The Place of Cultural Pluralism in Alexandria

I will be giving this panel talk, along with Mohamed Gohar and Will Hanley, on cultural pluralism in Alexandria on 21st October 2021. Click here for registration.

“Less than a hundred years ago, most Eastern Mediterranean cities were marked by a high degree of cultural pluralism. Whereas the dissolution of the Ottoman Empire and the rise of modern nation-states heralded its end, some cities retained their cosmopolitan nature well until the Second World War. Oral histories and communicative memories of ethnoreligious groups that constituted vital parts of these cities are still living, often wound up with unhealed and suppressed historical. At the same time, simplified and nostalgic visions of a pluralist past are sometimes held up as role models for present-day Eastern Mediterranean societies without questioning, or without regard for the challenges that they entail. Local academics and civil society organizations alike play vital roles in researching, highlighting and supporting pluralism and pluralist heritage, sometimes in defiance of nationalist historiographies and policies.”

Reimagining the Arabs: literature and social contracts

The live event (27 September 2021) at Casa Arabe in Madrid was wonderful and engaging. Along with the institute’s Karim Hauser and Jordanian novelist Fadia Faqir, we discussed reimagining futures for the Arab world through literature and social contracts. I discussed the themes in my book chapter “Kinetic Karama: Bargaining for Dignity in the Pursuit of a New Arab Social Contract” in The Modern Arab State: A Decade of Uprisings in the Middle East and North Africa, Ed. Youssef Cherif.

You can watch the recorded lecture, panel discussion, and Q&A here.
English: https://youtu.be/rdE1cXWBg1c
Spanish: https://youtu.be/xzWBcEqk9Co

Reading Dystopian Impulses in Contemporary Alexandria (public lecture)

The seminar, which is hosted by the EUME/Forum Transregionale Studien, explores how the Egyptian city of Alexandria has long been subjected to utopian and dystopian tensions that permeate the arts, literature, architecture, history, and everyday language. One of the seeds of utopianism could be traced to Naguib Mahfouz’s novella Miramar (1967) that repositioned Alexandria as a welcoming safe haven and a cosmopolitan asylum that can bring back an Egyptian utopia and an alternative vision of the homeland, and made more vivid in films like Youssef Chahine’s Alexandria, Why? (1978) that aligned with the then growing trend that represented Alexandria as a utopian desire. The question of utopianism leaped into the political realm in the 1990s that saw Hosni Mubarak’s regime and the international community take an interest in Alexandria as a lost utopia that must somehow be restored through a Greco-Roman refashioning and an uncritical revival of cosmopolitan discourse. This was a useful guise for neoliberal economics with Alexandria being the laboratory for privatisation – later rejected through the 2011 revolution that led to, albeit temporary, forms of civic utopia emerging. Yet the road from utopia to dystopia was inevitable, and this seminar seeks to understand the growing dystopian impulses of recent years that are shaped by, and in turn shape, the coastal city’s thematic peculiarities: nihilism, mutant capitalism, climate change, nostalgia, among others, in illuminating the tendency towards dystopian motifs.

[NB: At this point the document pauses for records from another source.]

(* ===== verification/NdkClient.v ===== *)
(** * What a client of the C interface sees

    Facts about [Ndk]: the pairs of [OH_Preferences_GetAll] in memory, a
    handle as a map from C strings to values, the errors that the interface
    hides, the observers and the callback. *)

From S2P Require Import Prelude Errno Value Utils Env FileLock Store DbAdapter Base Impl Enhance Helper.
From S2P Require Import Handle NdkMem NdkValue NdkOption Ndk.

(** ** All pairs in memory *)

(** An entry of the map, with the references of its key and its value. *)
Record Packed := mkPacked { k_ref : positive; v_ref : positive; entry : string * PreferencesValue }.

Definition pair_of (size : Z) (e : Packed) : OH_PreferencesPair :=
  mkPair (Val PREFERENCES_OH_PAIR_CID) (Val (Some (k_ref e))) (Val (Some (v_ref e))) (Val size).

(** The objects of the entries. *)
Definition objects_of (done : list Packed) : list (positive * CObj) :=
  concat (map (fun e => [(k_ref e, c_buffer (c_str (entry e).1));
                         (v_ref e, CValue (mkValueImpl PREFERENCES_OH_VALUE_CID (entry e).2))]) done).

(** The array [a] with the pairs of [done] and room for [n] more, in a memory
    that was [h] before. *)
Record packing (h : gmap positive CObj) (a : positive) (size : Z) (done : list Packed) (n : nat) (m : CMem) : Prop := {
  pk_heap : heap m = <[a := CPairs (map (pair_of size) done ++ replicate n pair_uninit)]> (puts (objects_of done) h);
  pk_nodup : NoDup (objects_of done).*1;
  pk_fresh r : r ∈ (objects_of done).*1 -> h !! r = None;
  pk_arr : a ∉ (objects_of done).*1;
  pk_harr : h !! a = None;
  pk_ok : mem_ok m
}.

Lemma load_pairs_eq a l m : heap m !! a = Some (CPairs l) -> load_pairs (Some a) m = Done (l, m).
Proof. intros Ha. unfold load_pairs. by rewrite (so_bind_Done _ _ _ _ _ (load_eq _ _ _ Ha)). Qed.

Lemma update_pair_nf a i f l g p m : heap m = <[a := CPairs l]> g -> mem_ok m -> l !! i = Some p ->
  exists m', update_pair (Some a) i f m = Done (tt, m') /\ heap m' = <[a := CPairs (<[i := f p]> l)]> g /\ mem_ok m' /\
    next_ptr m' = next_ptr m /\ allocates m' = allocates m.
Proof.
  intros Hh Hm Hp. assert (Ha : heap m !! a = Some (CPairs l)) by (rewrite Hh; apply lookup_insert_eq).
  unfold update_pair. rewrite (so_bind_Done _ _ _ _ _ (load_pairs_eq _ _ _ Ha)), (so_bind_out _ _ _ _ (index_lookup _ _ _ Hp)), (store_eq _ _ _ _ Ha).
  eexists. split; [reflexivity|]. split; [cbn; by rewrite Hh, insert_insert_eq|]. split; [|done].
  apply mem_ok_heap; [done|]. intros q. rewrite lookup_insert_is_Some'. intros [<-|?]; [by rewrite Ha|done].
Qed.

Lemma alloc_nf a o x g m : heap m = <[a := x]> g -> mem_ok m -> (forall n, allocates m n = true) ->
  exists m', alloc_c o m = (Some (next_ptr m), m') /\ heap m' = <[a := x]> (<[next_ptr m := o]> g) /\ mem_ok m' /\
    allocates m' = allocates m /\ (next_ptr m < next_ptr m')%positive.
Proof.
  intros Hh Hm Hal. destruct (alloc_cases o m Hm) as [(m' & E & Hh' & Hm' & Ha & Hn)|(m' & _ & _ & _ & _ & n & Hf)].
  2: { by rewrite Hal in Hf. }
  exists m'. split; [done|]. split; [|done]. rewrite Hh', Hh. apply insert_insert_ne.
  intros E0. pose proof (Hm (next_ptr m) ltac:(lia)) as Hno. rewrite E0, Hh, lookup_insert_eq in Hno. done.
Qed.

Lemma objects_of_snoc done e : objects_of (done ++ [e]) = objects_of done ++
  [(k_ref e, c_buffer (c_str (entry e).1)); (v_ref e, CValue (mkValueImpl PREFERENCES_OH_VALUE_CID (entry e).2))].
Proof. unfold objects_of. by rewrite map_app, concat_app. Qed.

(** A reference that memory does not have yet. *)
Lemma packing_fresh h a size done n m r : packing h a size done n m -> heap m !! r = None ->
  r <> a /\ (r ∉ (objects_of done).*1) /\ h !! r = None.
Proof.
  intros Hp Hr. rewrite (pk_heap _ _ _ _ _ _ Hp) in Hr.
  destruct (decide (r = a)) as [->|Hne]; [by rewrite lookup_insert_eq in Hr|].
  rewrite lookup_insert_ne in Hr by done. split; [done|].
  destruct (decide (r ∈ (objects_of done).*1)) as [Hin|Hno]; [|split; [done|by rewrite puts_ne in Hr]].
  apply list_elem_of_fmap in Hin as ([r' o] & -> & Hin). cbn in Hr.
  by rewrite (puts_in _ _ _ _ (pk_nodup _ _ _ _ _ _ Hp) Hin) in Hr.
Qed.

(** One more pair is made. *)
Lemma PackData_step h a size done n m key value : packing h a (wrap_u 32 size) done (S n) m -> (forall n, allocates m n = true) ->
  exists e m', entry e = (key, value) /\ packing h a (wrap_u 32 size) (done ++ [e]) n m' /\ allocates m' = allocates m /\
    forall res, PackData (Some a) size (length done) ((key, value) :: res) m = PackData (Some a) size (S (length done)) res m'.
Proof.
  intros Hp Hal. pose proof (pk_heap _ _ _ _ _ _ Hp) as Hh. pose proof (pk_ok _ _ _ _ _ _ Hp) as Hm.
  cbn [replicate] in Hh. set (i := length done).
  assert (Hins : forall p q : OH_PreferencesPair, <[i := q]> (map (pair_of (wrap_u 32 size)) done ++ p :: replicate n pair_uninit) =
    map (pair_of (wrap_u 32 size)) done ++ q :: replicate n pair_uninit).
  { intros p q. rewrite insert_app_r_alt by (rewrite length_map; unfold i; lia). rewrite length_map. unfold i. by rewrite Nat.sub_diag. }
  assert (Hat : forall p : OH_PreferencesPair, (map (pair_of (wrap_u 32 size)) done ++ p :: replicate n pair_uninit) !! i = Some p).
  { intros p. apply list_lookup_middle. by rewrite length_map. }
  cbn [PackData]. destruct (update_pair_nf a i (fun p => mkPair (Val PREFERENCES_OH_PAIR_CID) (p_key p) (p_value p) (Val (wrap_u 32 size))) _ _ _ m Hh Hm (Hat _))
    as (m1 & E1 & Hh1 & Hm1 & Hn1 & Ha1). rewrite Hins in Hh1. cbn [p_key p_value pair_uninit] in Hh1.
  destruct (alloc_nf a (c_buffer (c_str key)) _ _ m1 Hh1 Hm1 ltac:(by rewrite Ha1)) as (m2 & E2 & Hh2 & Hm2 & Ha2 & Hlt2).
  destruct (update_pair_nf a i (fun p => mkPair (p_cid p) (Val (Some (next_ptr m1))) (p_value p) (p_maxIndex p)) _ _ _ m2 Hh2 Hm2 (Hat _))
    as (m3 & E3 & Hh3 & Hm3 & Hn3 & Ha3). rewrite Hins in Hh3. cbn [p_cid p_value p_maxIndex] in Hh3.
  destruct (alloc_nf a (CValue (mkValueImpl PREFERENCES_OH_VALUE_CID value)) _ _ m3 Hh3 Hm3 ltac:(by rewrite Ha3, Ha2, Ha1))
    as (m4 & E4 & Hh4 & Hm4 & Ha4 & Hlt4).
  destruct (update_pair_nf a i (fun p => mkPair (p_cid p) (p_key p) (Val (Some (next_ptr m3))) (p_maxIndex p)) _ _ _ m4 Hh4 Hm4 (Hat _))
    as (m5 & E5 & Hh5 & Hm5 & Hn5 & Ha5). rewrite Hins in Hh5. cbn [p_cid p_key p_maxIndex] in Hh5.
  pose proof (packing_fresh _ _ _ _ _ _ (next_ptr m) Hp (Hm (next_ptr m) ltac:(lia))) as (K1 & K2 & K3).
  pose proof (packing_fresh _ _ _ _ _ _ (next_ptr m3) Hp (Hm (next_ptr m3) ltac:(lia))) as (V1 & V2 & V3).
  assert (Hkv : next_ptr m <> next_ptr m3) by (rewrite Hn3; lia).
  exists (mkPacked (next_ptr m) (next_ptr m3) (key, value)), m5. split; [done|]. split; [|split; [congruence|]].
  - split; try done.
    + rewrite Hh5, objects_of_snoc, puts_app, map_app, <- app_assoc. rewrite Hn1. done.
    + rewrite objects_of_snoc, fmap_app. apply NoDup_app. split; [apply (pk_nodup _ _ _ _ _ _ Hp)|]. split.
      * intros r Hr. cbn. rewrite !not_elem_of_cons. split_and!; [by intros ->..|by intros Hx; inv Hx].
      * cbn. apply NoDup_cons. split; [by rewrite list_elem_of_singleton|apply NoDup_singleton].
    + intros r. rewrite objects_of_snoc, fmap_app, elem_of_app. intros [Hr|Hr]; [by apply (pk_fresh _ _ _ _ _ _ Hp)|].
      cbn in Hr. apply elem_of_cons in Hr as [-> |Hr]; [done|]. apply list_elem_of_singleton in Hr as ->. done.
    + rewrite objects_of_snoc, fmap_app, not_elem_of_app. split; [apply (pk_arr _ _ _ _ _ _ Hp)|]. cbn.
      rewrite !not_elem_of_cons. split_and!; [by intros ->..|by intros Hx; inv Hx].
    + apply (pk_harr _ _ _ _ _ _ Hp).
  - intros res. rewrite (so_bind_Done _ _ _ _ _ E1), so_bind_st. unfold strdup. rewrite E2. cbn [fst snd].
    rewrite (so_bind_Done _ _ _ _ _ E3), so_bind_st, E4. cbn [fst snd]. by rewrite (so_bind_Done _ _ _ _ _ E5).
Qed.

Lemma PackData_all h a size res : forall done m, packing h a (wrap_u 32 size) done (length res) m -> (forall n, allocates m n = true) ->
  exists es m', map entry es = map entry done ++ res /\ packing h a (wrap_u 32 size) es 0 m' /\
    PackData (Some a) size (length done) res m = Done (0, m').
Proof.
  induction res as [|[key value] res IH]; intros done m Hp Hal.
  { exists done, m. by rewrite app_nil_r. }
  destruct (PackData_step _ _ _ _ _ _ key value Hp Hal) as (e & m1 & He & Hp1 & Ha1 & E1).
  destruct (IH (done ++ [e]) m1 Hp1 ltac:(by rewrite Ha1)) as (es & m' & Hes & Hp' & E').
  exists es, m'. split; [|split; [done|]].
  - rewrite Hes, map_app, <- app_assoc. cbn. by rewrite He.
  - rewrite E1. rewrite length_app, Nat.add_1_r in E'. exact E'.
Qed.

Lemma objects_of_in done e : e ∈ done ->
  (k_ref e, c_buffer (c_str (entry e).1)) ∈ objects_of done /\
  (v_ref e, CValue (mkValueImpl PREFERENCES_OH_VALUE_CID (entry e).2)) ∈ objects_of done.
Proof.
  intros He. unfold objects_of. split; apply list_elem_of_In, in_concat;
    (eexists; split; [apply in_map, list_elem_of_In, He|]); cbn; auto.
Qed.

(** What is found in memory behind the pairs. *)
Lemma packing_reads h a size es m : packing h a size es 0 m ->
  heap m !! a = Some (CPairs (map (pair_of size) es)) /\
  forall e, e ∈ es -> heap m !! k_ref e = Some (c_buffer (c_str (entry e).1)) /\ holds m (v_ref e) (entry e).2.
Proof.
  intros Hp. rewrite (pk_heap _ _ _ _ _ _ Hp). split; [rewrite lookup_insert_eq; by rewrite app_nil_r|].
  intros e He. destruct (objects_of_in es e He) as [Hk Hv]. unfold holds. rewrite (pk_heap _ _ _ _ _ _ Hp).
  assert (Hne : forall r o, (r, o) ∈ objects_of es -> a <> r).
  { intros r o Hr <-. apply (pk_arr _ _ _ _ _ _ Hp). apply (list_elem_of_fmap_2 fst _ _ Hr). }
  rewrite !lookup_insert_ne by (by eapply Hne). split; by apply puts_in; [apply (pk_nodup _ _ _ _ _ _ Hp)|].
Qed.

(** Reading a member of the pair at an index. *)
Lemma pair_member_at member ptr size es a m i e : heap m !! a = Some (CPairs (map (pair_of size) es)) ->
  es !! i = Some e -> member (pair_of size e) = Val ptr -> Z.of_nat (length es) <= size ->
  pair_member member (Some a) (Z.of_nat i) m = Done (ptr, m).
Proof.
  intros Ha He Hm Hsize. unfold pair_member. rewrite (so_bind_Done _ _ _ _ _ (load_pairs_eq _ _ _ Ha)).
  destruct es as [|e0 es]; [done|]. rewrite (so_bind_out (index_ _ 0) _ _ (pair_of size e0)) by done.
  rewrite (so_bind_out _ _ _ size) by done.
  assert (Hi : (i < length (e0 :: es))%nat) by (by eapply lookup_lt_Some).
  rewrite (proj2 (Z.leb_gt size (Z.of_nat i))) by lia.
  rewrite (so_bind_out _ _ _ (pair_of size e)).
  2: { apply index_lookup. change (map ?f ?l) with (f <$> l). by rewrite list_lookup_fmap, He. }
  rewrite (so_bind_out _ _ _ PREFERENCES_OH_PAIR_CID) by done. rewrite PreferencesStructValidCheck_refl. cbn [negb].
  unfold run_out. by rewrite Hm.
Qed.

Lemma pair_member_over member size es a m i : heap m !! a = Some (CPairs (map (pair_of size) es)) -> es <> [] ->
  size <= i -> pair_member member (Some a) i m = Done (None, m).
Proof.
  intros Ha He Hi. unfold pair_member. rewrite (so_bind_Done _ _ _ _ _ (load_pairs_eq _ _ _ Ha)).
  destruct es as [|e0 es]; [done|]. rewrite (so_bind_out (index_ _ 0) _ _ (pair_of size e0)) by done.
  rewrite (so_bind_out _ _ _ size) by done. by rewrite (proj2 (Z.leb_le _ _) Hi).
Qed.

Virtual book launch of “Global Middle East: Into the Twenty-First Century”

Come join us for the virtual book launch of “Global Middle East: Into the Twenty-First Century” on Friday 12 March, at 12pm Chicago time (8pm Cairo time) which will feature a discussion by the editors/authors Asef Bayat and Linda Herrera, as well as a number of the book’s authors including Amro Ali, Ahmed Kanna, Khaled Fahmy, Hamid Dabashi, Ted Swedenburg, Laleh Khalili, Fatemeh Keshavarz, John Tofik Karam, Michael Frishkopf, Sami Zubaida, and Waleed Hazbun. The book is available through the University of California Press.

Making sense of Alexandria’s Enduring Affair with Nostalgia (public lecture)

I’m giving my first human-to-human public lecture in over a year. As in no zoom or webinar, it’s an actual physical flesh and blood presenter and audience dynamic 🙂. This will be on 24th February at the French institute, in English, and entry is free. Social distancing and masking rules apply.


“If every city was to have a defining ethos, a running theme, a word that sums up (or a major part of) the DNA of the respective city, then Alexandria could arguably be the city of nostalgia. Loss, longing, melancholia, and a yearning for anything but the present, have long been entrenched in the city’s contemporary era. This lecture will explore the dynamics that constitute the makeup of nostalgia in Egypt’s second city. It examines the socio-linguistic framework, historical imaginaries, second city syndrome, sense of civic defeat, and the flourishing of an online archival culture, among other factors, that underpin the protracted relationship between Alexandria and nostalgia.”